(** A fiber's own step is a step of the protocol. *)
Lemma body_step s m p t id x millis :
  core s m -> ready s m -> threads (sys s) !! p = Some t -> at_ t = User (Body id x) -> is_Some (current t) ->
  ended (globs s) = None ->
  let r := fiber_end id x millis (globs s) in
  let s' := with_globs r.2 (set_thread p (goto (User (Body id r.1)) t) s) in
  let m' := fiber_step (Z.to_nat (id - 1)) x millis m in core s' m' /\ ready s' m'.
Proof.
  intros C R Ht Ha [o Ho] He r s' m'. set (j := Z.to_nat (id - 1)).
  destruct (co_phase _ _ C o (Body id x) (id - 1)) as [Hb Hx]; [by apply (continuation_current (sys s) p t)|done|].
  cbn [phase_of] in Hx. fold j in Hx. fold j in m'. unfold m'.
  assert (fiber_end (Z.of_nat j + 1) x millis (vars m) = r) as Er.
  { unfold r. rewrite (co_vars _ _ C). f_equal. unfold j. lia. }
  split.
  - apply (run_core s s' m _ p t (Body id x) (Body id r.1) o); try done.
    + eapply m_next; [apply (co_main _ _ C)|]. apply m_fiber; [by rewrite (co_vars _ _ C)|apply R|done].
    + unfold fiber_step. by rewrite Er.
    + intros k [= <-]. unfold fiber_step. cbn [phases]. rewrite Er. apply list_lookup_insert_eq. by eapply lookup_lt_Some.
    + intros k Hk Hkb. unfold fiber_step. cbn [phases]. apply list_lookup_insert_ne. unfold j. intros E. apply Hk.
      cbn. f_equal. lia.
    + by left.
  - apply (ready_run s s' m _ p t (Body id x) (Body id r.1) o); try done.
    intros Hi. left. unfold s', r. cbn. by rewrite fiber_end_init.
Qed.
Lemma switch_over s m f i :
  good s m -> (forall p t, threads (sys s) !! p = Some t -> exists u, at_ t = User u) ->
  0 <= f < num_fibers -> fibers s !! f = Some (Some i) ->
  (forall p t, threads (sys s) !! p = Some t -> current t <> Some i) ->
  exists s' t u, rtc (pstep num_fibers rax_ok) s s' /\ good s' m /\ globs s' = globs s /\ fibers s' = fibers s /\
    threads (sys s') !! 0 = Some t /\ at_ t = User u /\ current t = Some i.
Proof.
  intros G Hall Hf Hi Hno. pose proof G as [C R Har He]. destruct (re_main _ _ _ R) as (t & Ht & [o Ho]).
  destruct (Hall 0 t Ht) as [u Ha].
  destruct (calm_user t u Ha (re_threads _ _ _ R 0 t Ht)) as [[_ Hc]|[Hu Hc]]; [congruence|].
  destruct (switch_ok num_fibers rax_ok s m 0 f t u C R Ht Ha Hc Hu Hf) as [C1 R1].
  set (s1 := switch_to 0 f t s) in *. assert (good s1 m) as G1 by by split.
  assert (pstep num_fibers rax_ok s s1) as P1.
  { apply (p_signal _ _ 0 f); [done|done|]. unfold schedule. rewrite Ht. cbn. by rewrite Ha, Ho, Har. }
  set (t1 := goto (SwTry (User u) (Some o) (Some i)) t).
  assert (threads (sys s1) !! 0 = Some t1) as T1.
  { unfold s1, switch_to. rewrite Hi, Ha, Ho. apply lookup_insert_eq. }
  destruct (co_entry _ _ _ _ C f (Some i) Hi) as (i' & [= <-] & Hh & _).
  destruct (ui_handle _ (good_uinv _ _ G) i Hh) as [x Hx].
  assert (running x = false) as Hr.
  { destruct (running x) eqn:Hr; [|done]. apply (ui_lock _ (good_uinv _ _ G) i x Hx) in Hr as (q & t0 & H0 & Hc0 & _).
    destruct (Hall q t0 H0) as [v Hv]. unfold claims in Hc0. rewrite Hv in Hc0.
    pose proof (Hno q t0 H0) as Hne. destruct (current t0); set_solver. }
  destruct (call_step s1 m 0 t1 G1 T1 eq_refl) as (t2 & mem2 & Hm & _ & P2 & G2).
  assert (t2 = goto (SwSet (User u) (Some o) i) t1) as E by by apply (try_free t1 (mem (sys s1)) _ _ i x t2 mem2).
  destruct (switch_goes_on (stepped s1 0 t2 mem2) m t2 (User u) (Some o) i G2) as (s' & t' & v & Hs & G' & Eg & Ef & Ht' & Hv & Hc').
  { apply lookup_insert_eq. }
  { by rewrite E. }
  exists s', t', v. split; [eapply rtc_l; [done|]; by eapply rtc_l|]. split; [done|]. split; [by rewrite Eg|]. split; [by rewrite Ef|done].
Qed.

(** *** To the end *)
Lemma takes_turn s m f :
  good s m -> (forall p t, threads (sys s) !! p = Some t -> exists u, at_ t = User u) -> 0 <= f < num_fibers ->
  exists s' p t u i, rtc (pstep num_fibers rax_ok) s s' /\ good s' m /\ globs s' = globs s /\ fibers s' = fibers s /\
    threads (sys s') !! p = Some t /\ at_ t = User u /\ current t = Some i /\ index u = Some f.
Proof.
  intros G Hall Hf. destruct (re_entries _ _ _ (go_ready _ _ G) f Hf) as [r Hr].
  destruct (co_entry _ _ _ _ (go_core _ _ G) f r Hr) as (i & -> & _ & Hx).
  assert (forall s' p t u, good s' m -> has_index (sys s') i f -> threads (sys s') !! p = Some t -> at_ t = User u ->
    current t = Some i -> index u = Some f) as Hindex.
  { intros s' p t u G' (v & Hv & Hj) Ht Ha Hc.
    by rewrite (continuation_functional (sys s') i u v (good_uinv _ _ G')) by first [done|by apply (continuation_current (sys s') p t)]. }
  destruct (decide (map_Exists (fun _ t => current t = Some i) (threads (sys s)))) as [(p & t & Ht & Hc)|Hno].
  - destruct (Hall p t Ht) as [u Ha]. exists s, p, t, u, i. repeat (split; [done|]). by apply (Hindex s p t u).
  - destruct (switch_over s m f i G Hall Hf Hr) as (s' & t & u & Hs & G' & Eg & Ef & Ht & Ha & Hc).
    { intros p t Ht Hc. apply Hno. by exists p, t. }
    exists s', 0, t, u, i. repeat (split; [done|]). apply (Hindex s' 0 t u G'); [|done..].
    rewrite <- Ef in Hr. by destruct (co_entry _ _ _ _ (go_core _ _ G') f (Some i) Hr) as (i' & [= <-] & _ & Hx').
Qed.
################
__EXERCISE__: Among the records above, extract exactly the lines from the line with "0 <= f < num_fibers -> fibers" to the line with "exists s' t", both lines included, and leave out the rest.

__EXERCISE OUTPUT__:
  0 <= f < num_fibers -> fibers s !! f = Some (Some i) ->
  (forall p t, threads (sys s) !! p = Some t -> current t <> Some i) ->
  exists s' t u, rtc (pstep num_fibers rax_ok) s s' /\ good s' m /\ globs s' = globs s /\ fibers s' = fibers s /\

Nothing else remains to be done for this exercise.